# Input records:
◆ ◆ ◆ ◆

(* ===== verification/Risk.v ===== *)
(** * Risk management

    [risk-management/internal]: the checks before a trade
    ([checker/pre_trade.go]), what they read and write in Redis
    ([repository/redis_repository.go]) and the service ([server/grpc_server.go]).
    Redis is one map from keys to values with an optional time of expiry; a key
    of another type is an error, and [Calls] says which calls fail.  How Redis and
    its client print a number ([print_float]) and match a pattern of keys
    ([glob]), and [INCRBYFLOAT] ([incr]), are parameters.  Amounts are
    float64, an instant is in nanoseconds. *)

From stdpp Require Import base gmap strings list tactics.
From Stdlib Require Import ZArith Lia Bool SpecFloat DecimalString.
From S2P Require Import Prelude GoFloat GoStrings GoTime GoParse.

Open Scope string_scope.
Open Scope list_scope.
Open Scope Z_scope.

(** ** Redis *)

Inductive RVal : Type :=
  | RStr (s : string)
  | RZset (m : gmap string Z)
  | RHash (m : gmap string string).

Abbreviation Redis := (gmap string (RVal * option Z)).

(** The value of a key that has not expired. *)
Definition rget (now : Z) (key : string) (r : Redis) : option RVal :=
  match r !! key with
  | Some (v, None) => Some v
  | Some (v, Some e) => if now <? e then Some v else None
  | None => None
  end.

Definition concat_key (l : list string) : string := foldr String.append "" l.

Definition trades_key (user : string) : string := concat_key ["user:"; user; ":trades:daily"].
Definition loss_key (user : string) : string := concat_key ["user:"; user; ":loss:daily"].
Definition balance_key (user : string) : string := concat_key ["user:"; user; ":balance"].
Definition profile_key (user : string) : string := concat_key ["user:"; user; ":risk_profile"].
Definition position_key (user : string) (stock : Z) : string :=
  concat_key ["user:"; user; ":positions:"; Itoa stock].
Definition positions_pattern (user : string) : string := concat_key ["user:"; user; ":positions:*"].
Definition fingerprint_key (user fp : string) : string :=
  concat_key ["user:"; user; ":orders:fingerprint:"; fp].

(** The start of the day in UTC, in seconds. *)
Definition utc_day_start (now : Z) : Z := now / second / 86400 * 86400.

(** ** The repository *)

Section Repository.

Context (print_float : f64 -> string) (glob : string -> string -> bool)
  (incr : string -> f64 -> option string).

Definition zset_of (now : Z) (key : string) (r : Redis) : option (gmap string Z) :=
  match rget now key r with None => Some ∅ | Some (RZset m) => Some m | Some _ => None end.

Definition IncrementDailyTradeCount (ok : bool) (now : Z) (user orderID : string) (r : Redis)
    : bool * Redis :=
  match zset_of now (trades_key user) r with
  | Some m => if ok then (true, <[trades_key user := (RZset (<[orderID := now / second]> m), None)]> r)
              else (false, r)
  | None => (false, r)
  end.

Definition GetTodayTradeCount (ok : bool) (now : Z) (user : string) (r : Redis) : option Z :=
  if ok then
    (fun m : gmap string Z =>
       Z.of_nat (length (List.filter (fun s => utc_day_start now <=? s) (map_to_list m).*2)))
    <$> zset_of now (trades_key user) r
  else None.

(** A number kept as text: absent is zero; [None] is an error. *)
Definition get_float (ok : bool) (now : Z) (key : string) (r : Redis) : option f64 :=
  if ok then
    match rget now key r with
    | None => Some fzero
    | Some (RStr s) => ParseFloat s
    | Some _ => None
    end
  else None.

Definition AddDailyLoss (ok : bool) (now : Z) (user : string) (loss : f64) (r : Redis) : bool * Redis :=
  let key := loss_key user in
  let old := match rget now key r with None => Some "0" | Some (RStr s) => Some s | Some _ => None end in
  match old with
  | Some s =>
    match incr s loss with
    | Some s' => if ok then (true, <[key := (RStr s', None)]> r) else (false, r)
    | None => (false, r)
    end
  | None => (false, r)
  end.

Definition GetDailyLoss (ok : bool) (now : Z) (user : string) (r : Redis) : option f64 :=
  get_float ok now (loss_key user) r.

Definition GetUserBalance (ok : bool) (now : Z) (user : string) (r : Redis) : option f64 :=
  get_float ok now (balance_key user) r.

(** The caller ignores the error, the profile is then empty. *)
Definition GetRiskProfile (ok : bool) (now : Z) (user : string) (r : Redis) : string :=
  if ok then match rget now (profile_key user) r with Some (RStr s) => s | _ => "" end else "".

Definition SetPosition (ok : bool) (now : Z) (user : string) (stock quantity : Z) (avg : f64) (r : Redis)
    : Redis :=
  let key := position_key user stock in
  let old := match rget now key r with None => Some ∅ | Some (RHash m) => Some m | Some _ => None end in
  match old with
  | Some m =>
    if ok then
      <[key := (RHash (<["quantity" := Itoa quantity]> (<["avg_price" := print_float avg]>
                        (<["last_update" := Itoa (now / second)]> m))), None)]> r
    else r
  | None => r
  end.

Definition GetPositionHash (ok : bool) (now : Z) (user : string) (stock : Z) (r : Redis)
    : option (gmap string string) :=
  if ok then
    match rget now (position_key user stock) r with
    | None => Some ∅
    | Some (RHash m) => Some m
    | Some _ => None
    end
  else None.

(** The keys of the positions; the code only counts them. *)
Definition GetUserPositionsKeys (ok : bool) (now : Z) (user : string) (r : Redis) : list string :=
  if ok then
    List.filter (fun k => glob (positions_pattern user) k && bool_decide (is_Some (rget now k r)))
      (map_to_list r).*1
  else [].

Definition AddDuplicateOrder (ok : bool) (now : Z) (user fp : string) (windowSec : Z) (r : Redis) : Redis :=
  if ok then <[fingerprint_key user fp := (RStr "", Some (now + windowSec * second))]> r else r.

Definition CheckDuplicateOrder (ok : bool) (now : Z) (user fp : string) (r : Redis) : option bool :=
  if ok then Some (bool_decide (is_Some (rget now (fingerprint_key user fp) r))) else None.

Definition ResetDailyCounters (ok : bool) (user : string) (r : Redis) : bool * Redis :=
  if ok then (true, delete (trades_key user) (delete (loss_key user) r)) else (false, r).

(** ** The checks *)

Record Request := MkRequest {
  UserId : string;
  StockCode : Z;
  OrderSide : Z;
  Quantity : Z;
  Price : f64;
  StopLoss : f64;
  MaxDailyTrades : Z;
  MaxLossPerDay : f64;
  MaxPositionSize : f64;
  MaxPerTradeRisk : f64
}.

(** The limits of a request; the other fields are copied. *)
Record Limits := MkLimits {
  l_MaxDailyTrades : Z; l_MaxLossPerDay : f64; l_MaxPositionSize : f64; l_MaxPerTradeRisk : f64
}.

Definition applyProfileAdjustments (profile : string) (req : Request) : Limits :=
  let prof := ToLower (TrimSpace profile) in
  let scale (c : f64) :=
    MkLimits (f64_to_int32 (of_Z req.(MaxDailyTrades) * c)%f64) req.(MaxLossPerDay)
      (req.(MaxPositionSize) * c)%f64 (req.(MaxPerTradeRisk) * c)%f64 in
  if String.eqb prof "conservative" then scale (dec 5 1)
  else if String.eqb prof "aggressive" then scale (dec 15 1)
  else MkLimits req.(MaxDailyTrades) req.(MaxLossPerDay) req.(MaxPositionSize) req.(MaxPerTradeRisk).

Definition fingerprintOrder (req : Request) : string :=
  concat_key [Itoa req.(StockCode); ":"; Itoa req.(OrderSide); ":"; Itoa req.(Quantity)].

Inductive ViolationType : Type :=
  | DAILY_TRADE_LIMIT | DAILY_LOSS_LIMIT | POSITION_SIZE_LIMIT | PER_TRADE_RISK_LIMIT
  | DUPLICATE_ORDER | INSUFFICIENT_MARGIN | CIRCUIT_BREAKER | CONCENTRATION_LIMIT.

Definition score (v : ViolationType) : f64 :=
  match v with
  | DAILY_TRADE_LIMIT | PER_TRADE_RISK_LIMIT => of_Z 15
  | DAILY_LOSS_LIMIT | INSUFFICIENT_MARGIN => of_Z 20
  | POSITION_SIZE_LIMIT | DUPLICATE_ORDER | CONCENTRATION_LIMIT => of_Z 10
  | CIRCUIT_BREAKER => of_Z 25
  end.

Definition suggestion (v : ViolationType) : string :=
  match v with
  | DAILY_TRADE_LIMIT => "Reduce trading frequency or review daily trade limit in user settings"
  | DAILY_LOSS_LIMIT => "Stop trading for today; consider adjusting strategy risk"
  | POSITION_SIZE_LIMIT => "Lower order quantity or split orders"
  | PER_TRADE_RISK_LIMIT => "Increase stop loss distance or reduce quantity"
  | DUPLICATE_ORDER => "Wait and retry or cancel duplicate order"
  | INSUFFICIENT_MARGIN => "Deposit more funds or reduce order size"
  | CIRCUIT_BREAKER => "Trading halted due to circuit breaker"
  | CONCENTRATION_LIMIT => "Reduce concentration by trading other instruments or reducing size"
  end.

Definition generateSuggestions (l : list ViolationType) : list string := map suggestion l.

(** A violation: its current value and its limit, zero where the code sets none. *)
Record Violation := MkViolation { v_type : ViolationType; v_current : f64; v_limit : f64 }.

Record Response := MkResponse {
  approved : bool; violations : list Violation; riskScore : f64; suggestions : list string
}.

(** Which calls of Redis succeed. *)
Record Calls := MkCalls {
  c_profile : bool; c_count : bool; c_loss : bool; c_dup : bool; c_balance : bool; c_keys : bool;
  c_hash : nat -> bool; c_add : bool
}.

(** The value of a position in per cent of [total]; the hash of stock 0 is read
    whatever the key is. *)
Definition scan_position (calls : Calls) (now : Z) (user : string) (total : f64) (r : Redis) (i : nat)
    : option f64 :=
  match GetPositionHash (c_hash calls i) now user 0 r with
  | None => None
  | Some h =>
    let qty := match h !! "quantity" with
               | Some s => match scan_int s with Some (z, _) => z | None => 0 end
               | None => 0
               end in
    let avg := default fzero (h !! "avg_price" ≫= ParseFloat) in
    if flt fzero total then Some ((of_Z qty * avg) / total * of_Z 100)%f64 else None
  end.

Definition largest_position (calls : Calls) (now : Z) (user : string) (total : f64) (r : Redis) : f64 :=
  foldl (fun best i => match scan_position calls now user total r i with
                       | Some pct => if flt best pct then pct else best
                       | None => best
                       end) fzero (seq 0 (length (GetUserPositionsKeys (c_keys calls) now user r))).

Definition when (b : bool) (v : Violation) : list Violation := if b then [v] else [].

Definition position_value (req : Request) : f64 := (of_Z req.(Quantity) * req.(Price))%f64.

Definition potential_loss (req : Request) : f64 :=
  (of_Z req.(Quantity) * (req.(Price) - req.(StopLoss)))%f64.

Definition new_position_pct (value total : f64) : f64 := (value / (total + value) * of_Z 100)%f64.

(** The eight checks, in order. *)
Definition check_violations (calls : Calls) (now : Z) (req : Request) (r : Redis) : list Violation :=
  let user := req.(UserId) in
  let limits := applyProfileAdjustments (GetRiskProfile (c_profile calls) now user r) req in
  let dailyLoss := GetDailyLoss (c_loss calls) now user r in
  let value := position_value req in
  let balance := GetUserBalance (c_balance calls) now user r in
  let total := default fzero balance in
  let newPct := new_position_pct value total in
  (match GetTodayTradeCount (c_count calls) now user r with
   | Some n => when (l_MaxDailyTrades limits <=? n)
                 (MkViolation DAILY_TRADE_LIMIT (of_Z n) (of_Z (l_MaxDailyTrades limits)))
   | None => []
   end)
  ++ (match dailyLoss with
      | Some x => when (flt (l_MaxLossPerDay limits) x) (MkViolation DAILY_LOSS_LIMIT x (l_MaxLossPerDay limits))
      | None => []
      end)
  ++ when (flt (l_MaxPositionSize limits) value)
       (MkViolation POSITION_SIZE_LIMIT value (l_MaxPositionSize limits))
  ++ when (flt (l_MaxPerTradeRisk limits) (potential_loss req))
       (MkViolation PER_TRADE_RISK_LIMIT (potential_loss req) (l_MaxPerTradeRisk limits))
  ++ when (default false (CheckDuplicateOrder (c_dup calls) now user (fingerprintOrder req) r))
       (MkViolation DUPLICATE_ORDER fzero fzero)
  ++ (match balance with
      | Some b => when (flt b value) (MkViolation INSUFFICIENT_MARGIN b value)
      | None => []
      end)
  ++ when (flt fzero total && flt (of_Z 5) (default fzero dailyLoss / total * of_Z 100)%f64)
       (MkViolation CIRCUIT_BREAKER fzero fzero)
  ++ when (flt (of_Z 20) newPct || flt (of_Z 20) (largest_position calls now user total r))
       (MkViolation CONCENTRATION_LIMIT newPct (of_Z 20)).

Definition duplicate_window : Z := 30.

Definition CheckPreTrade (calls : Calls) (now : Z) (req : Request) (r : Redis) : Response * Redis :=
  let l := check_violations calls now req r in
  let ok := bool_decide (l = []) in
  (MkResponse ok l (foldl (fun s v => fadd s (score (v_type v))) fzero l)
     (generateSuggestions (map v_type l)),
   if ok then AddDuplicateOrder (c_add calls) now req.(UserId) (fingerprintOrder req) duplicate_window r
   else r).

◆ ◆ ◆ ◆

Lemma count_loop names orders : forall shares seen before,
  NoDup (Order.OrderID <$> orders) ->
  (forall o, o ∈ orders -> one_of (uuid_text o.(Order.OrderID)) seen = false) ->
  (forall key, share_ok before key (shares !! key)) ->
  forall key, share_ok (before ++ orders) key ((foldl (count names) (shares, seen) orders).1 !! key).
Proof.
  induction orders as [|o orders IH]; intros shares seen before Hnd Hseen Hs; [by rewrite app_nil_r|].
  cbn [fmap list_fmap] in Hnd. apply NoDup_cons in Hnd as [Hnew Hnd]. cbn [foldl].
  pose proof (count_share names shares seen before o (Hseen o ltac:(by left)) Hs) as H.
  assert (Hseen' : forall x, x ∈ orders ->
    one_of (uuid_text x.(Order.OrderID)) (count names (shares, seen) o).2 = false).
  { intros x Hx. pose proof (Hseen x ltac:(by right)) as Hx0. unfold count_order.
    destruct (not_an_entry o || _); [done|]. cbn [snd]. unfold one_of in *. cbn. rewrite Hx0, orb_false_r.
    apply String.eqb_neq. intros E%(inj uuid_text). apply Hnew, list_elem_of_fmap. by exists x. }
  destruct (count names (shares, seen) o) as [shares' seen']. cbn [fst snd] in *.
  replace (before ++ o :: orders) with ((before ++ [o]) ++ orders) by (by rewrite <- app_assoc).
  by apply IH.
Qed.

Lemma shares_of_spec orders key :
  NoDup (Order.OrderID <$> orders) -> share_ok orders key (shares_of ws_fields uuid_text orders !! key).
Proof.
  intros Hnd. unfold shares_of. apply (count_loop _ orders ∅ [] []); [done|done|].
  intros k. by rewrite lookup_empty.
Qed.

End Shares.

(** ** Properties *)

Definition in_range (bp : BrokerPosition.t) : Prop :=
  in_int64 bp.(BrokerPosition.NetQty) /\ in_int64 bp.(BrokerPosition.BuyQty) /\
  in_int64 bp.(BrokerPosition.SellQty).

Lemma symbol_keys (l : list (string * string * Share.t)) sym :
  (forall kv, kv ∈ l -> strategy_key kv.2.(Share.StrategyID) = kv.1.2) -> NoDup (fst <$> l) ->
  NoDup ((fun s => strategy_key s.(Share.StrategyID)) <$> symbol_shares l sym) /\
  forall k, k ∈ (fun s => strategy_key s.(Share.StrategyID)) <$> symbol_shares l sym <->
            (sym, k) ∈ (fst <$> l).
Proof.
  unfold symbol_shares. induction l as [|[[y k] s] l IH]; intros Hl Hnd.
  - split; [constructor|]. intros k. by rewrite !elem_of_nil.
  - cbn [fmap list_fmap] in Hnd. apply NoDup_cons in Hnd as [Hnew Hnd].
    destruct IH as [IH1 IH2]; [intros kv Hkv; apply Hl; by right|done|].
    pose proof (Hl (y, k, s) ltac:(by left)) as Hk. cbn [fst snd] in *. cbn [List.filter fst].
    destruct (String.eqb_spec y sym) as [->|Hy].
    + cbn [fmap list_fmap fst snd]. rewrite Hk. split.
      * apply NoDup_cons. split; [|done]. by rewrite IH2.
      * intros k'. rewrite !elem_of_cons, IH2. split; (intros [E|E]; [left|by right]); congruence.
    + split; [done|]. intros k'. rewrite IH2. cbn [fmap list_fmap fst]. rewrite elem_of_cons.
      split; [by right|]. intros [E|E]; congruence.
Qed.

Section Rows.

◆ ◆ ◆ ◆

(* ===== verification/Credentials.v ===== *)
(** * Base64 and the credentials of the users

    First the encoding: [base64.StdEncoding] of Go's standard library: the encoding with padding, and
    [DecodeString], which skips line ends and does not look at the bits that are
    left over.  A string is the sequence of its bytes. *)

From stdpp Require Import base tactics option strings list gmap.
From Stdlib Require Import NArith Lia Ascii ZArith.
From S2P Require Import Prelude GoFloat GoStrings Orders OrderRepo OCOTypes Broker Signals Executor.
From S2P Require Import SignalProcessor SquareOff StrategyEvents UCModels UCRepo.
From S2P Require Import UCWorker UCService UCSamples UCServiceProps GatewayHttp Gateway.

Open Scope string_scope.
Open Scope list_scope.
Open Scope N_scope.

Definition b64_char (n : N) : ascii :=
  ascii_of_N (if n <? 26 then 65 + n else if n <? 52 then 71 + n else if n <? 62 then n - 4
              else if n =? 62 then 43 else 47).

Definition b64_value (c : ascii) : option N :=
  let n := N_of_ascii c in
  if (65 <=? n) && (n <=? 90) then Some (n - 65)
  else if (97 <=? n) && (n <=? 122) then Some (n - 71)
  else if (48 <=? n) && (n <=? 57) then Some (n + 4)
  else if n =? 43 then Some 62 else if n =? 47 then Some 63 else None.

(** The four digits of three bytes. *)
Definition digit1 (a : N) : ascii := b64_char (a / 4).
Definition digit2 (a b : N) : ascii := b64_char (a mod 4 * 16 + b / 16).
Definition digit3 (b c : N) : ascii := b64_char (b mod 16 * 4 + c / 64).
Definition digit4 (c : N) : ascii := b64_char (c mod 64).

◆ ◆ ◆ ◆

Scan the data above; copy every line where "GoStrings" appears.

# Exercise answer:
From S2P Require Import Prelude GoFloat GoStrings GoTime GoParse.
From S2P Require Import Prelude GoFloat GoStrings Orders OrderRepo OCOTypes Broker Signals Executor.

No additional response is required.